▶ _WHAT TO PRODUCE_: Among the records, find the lines that hold the string "IsAbs" and return them.

*** Opening SUPPLIED RECORDS ***

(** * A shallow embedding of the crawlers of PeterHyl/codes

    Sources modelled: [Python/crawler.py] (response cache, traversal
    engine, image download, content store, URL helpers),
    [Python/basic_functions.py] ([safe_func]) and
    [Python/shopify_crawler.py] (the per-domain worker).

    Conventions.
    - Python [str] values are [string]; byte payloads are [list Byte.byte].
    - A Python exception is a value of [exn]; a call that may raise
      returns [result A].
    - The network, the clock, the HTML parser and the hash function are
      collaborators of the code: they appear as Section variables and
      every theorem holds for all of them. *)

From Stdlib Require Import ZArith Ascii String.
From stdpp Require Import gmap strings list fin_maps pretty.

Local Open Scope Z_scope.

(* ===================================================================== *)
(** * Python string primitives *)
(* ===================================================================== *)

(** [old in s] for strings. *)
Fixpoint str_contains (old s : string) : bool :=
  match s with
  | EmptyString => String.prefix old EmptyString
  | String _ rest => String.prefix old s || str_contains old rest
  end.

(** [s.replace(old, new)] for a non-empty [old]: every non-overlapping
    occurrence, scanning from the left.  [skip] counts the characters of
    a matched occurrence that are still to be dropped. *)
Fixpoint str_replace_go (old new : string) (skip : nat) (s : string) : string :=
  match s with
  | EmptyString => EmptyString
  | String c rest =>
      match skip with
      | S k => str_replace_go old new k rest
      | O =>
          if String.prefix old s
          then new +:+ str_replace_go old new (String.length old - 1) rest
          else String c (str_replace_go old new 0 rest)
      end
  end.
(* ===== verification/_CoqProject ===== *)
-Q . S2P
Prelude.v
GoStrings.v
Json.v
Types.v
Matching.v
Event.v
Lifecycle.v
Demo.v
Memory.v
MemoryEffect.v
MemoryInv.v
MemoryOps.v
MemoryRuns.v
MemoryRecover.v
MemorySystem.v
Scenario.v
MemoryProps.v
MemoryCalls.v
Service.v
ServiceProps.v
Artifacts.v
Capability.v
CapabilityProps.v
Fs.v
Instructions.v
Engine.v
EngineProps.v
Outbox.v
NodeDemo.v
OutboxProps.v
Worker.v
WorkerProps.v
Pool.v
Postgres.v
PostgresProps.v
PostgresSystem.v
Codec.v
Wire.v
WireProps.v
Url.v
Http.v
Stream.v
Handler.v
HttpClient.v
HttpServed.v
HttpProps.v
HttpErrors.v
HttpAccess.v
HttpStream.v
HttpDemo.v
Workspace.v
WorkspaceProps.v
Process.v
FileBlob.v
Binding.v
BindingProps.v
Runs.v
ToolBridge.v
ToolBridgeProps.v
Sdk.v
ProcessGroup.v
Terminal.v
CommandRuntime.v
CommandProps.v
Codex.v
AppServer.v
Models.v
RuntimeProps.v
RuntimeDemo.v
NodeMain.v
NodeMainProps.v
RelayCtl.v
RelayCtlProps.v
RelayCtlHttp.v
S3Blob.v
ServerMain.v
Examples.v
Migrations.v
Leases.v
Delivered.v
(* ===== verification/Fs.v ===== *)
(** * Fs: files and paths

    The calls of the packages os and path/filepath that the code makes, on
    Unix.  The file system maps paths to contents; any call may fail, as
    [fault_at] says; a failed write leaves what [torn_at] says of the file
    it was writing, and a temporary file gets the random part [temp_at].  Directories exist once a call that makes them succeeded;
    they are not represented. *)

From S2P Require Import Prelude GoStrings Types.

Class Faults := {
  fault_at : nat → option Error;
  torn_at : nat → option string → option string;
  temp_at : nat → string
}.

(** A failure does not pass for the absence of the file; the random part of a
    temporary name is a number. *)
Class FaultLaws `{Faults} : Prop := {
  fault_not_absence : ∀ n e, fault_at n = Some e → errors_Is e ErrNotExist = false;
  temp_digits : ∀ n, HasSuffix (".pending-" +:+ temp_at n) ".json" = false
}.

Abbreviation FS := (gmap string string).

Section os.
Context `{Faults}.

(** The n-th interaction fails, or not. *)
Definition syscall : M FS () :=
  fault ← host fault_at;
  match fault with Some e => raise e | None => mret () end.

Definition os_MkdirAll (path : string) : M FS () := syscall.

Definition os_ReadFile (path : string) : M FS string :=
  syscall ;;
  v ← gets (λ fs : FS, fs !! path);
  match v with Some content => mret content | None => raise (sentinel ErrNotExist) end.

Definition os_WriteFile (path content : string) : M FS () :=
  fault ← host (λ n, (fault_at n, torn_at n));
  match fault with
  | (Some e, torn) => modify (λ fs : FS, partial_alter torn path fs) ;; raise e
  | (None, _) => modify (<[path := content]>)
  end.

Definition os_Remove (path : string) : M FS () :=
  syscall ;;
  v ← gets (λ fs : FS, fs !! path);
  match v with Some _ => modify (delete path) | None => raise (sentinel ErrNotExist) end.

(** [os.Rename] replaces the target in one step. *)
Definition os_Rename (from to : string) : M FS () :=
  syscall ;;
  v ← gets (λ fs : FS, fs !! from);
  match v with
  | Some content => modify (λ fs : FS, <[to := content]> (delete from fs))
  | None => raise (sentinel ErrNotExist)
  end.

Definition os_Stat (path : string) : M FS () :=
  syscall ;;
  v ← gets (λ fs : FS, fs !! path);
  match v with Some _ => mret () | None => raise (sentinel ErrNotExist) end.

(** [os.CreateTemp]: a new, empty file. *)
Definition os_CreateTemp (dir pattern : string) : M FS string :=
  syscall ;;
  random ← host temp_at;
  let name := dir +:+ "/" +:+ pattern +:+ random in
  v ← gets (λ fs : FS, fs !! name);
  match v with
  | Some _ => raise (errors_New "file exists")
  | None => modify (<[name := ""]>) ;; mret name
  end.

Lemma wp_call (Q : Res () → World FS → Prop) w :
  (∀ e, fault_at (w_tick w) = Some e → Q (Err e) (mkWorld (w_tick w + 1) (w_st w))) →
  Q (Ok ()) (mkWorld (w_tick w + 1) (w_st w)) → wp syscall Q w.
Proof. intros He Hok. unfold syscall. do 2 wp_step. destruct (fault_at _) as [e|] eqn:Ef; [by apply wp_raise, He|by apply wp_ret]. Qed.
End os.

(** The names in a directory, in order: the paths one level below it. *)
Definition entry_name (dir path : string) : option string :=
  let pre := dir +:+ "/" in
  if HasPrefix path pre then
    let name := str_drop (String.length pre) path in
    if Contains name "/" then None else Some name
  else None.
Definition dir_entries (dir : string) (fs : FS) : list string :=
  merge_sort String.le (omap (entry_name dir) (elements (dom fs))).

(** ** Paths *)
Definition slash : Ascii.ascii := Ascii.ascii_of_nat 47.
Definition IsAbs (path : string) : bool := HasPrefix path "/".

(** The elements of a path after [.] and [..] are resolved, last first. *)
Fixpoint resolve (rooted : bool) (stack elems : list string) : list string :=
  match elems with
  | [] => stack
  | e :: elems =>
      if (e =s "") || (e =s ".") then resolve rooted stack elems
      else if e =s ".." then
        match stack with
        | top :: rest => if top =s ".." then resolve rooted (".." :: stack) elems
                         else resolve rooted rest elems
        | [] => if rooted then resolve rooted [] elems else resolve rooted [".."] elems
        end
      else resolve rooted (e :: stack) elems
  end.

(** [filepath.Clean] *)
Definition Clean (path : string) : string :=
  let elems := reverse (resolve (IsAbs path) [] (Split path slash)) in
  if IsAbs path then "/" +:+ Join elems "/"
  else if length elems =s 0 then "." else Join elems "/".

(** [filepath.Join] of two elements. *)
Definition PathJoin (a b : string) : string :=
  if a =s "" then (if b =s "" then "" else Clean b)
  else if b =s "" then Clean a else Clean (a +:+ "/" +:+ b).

*** Closing SUPPLIED RECORDS ***

▶ _ANSWER TO THIS PROBLEM_:
Definition IsAbs (path : string) : bool := HasPrefix path "/".
  let elems := reverse (resolve (IsAbs path) [] (Split path slash)) in
  if IsAbs path then "/" +:+ Join elems "/"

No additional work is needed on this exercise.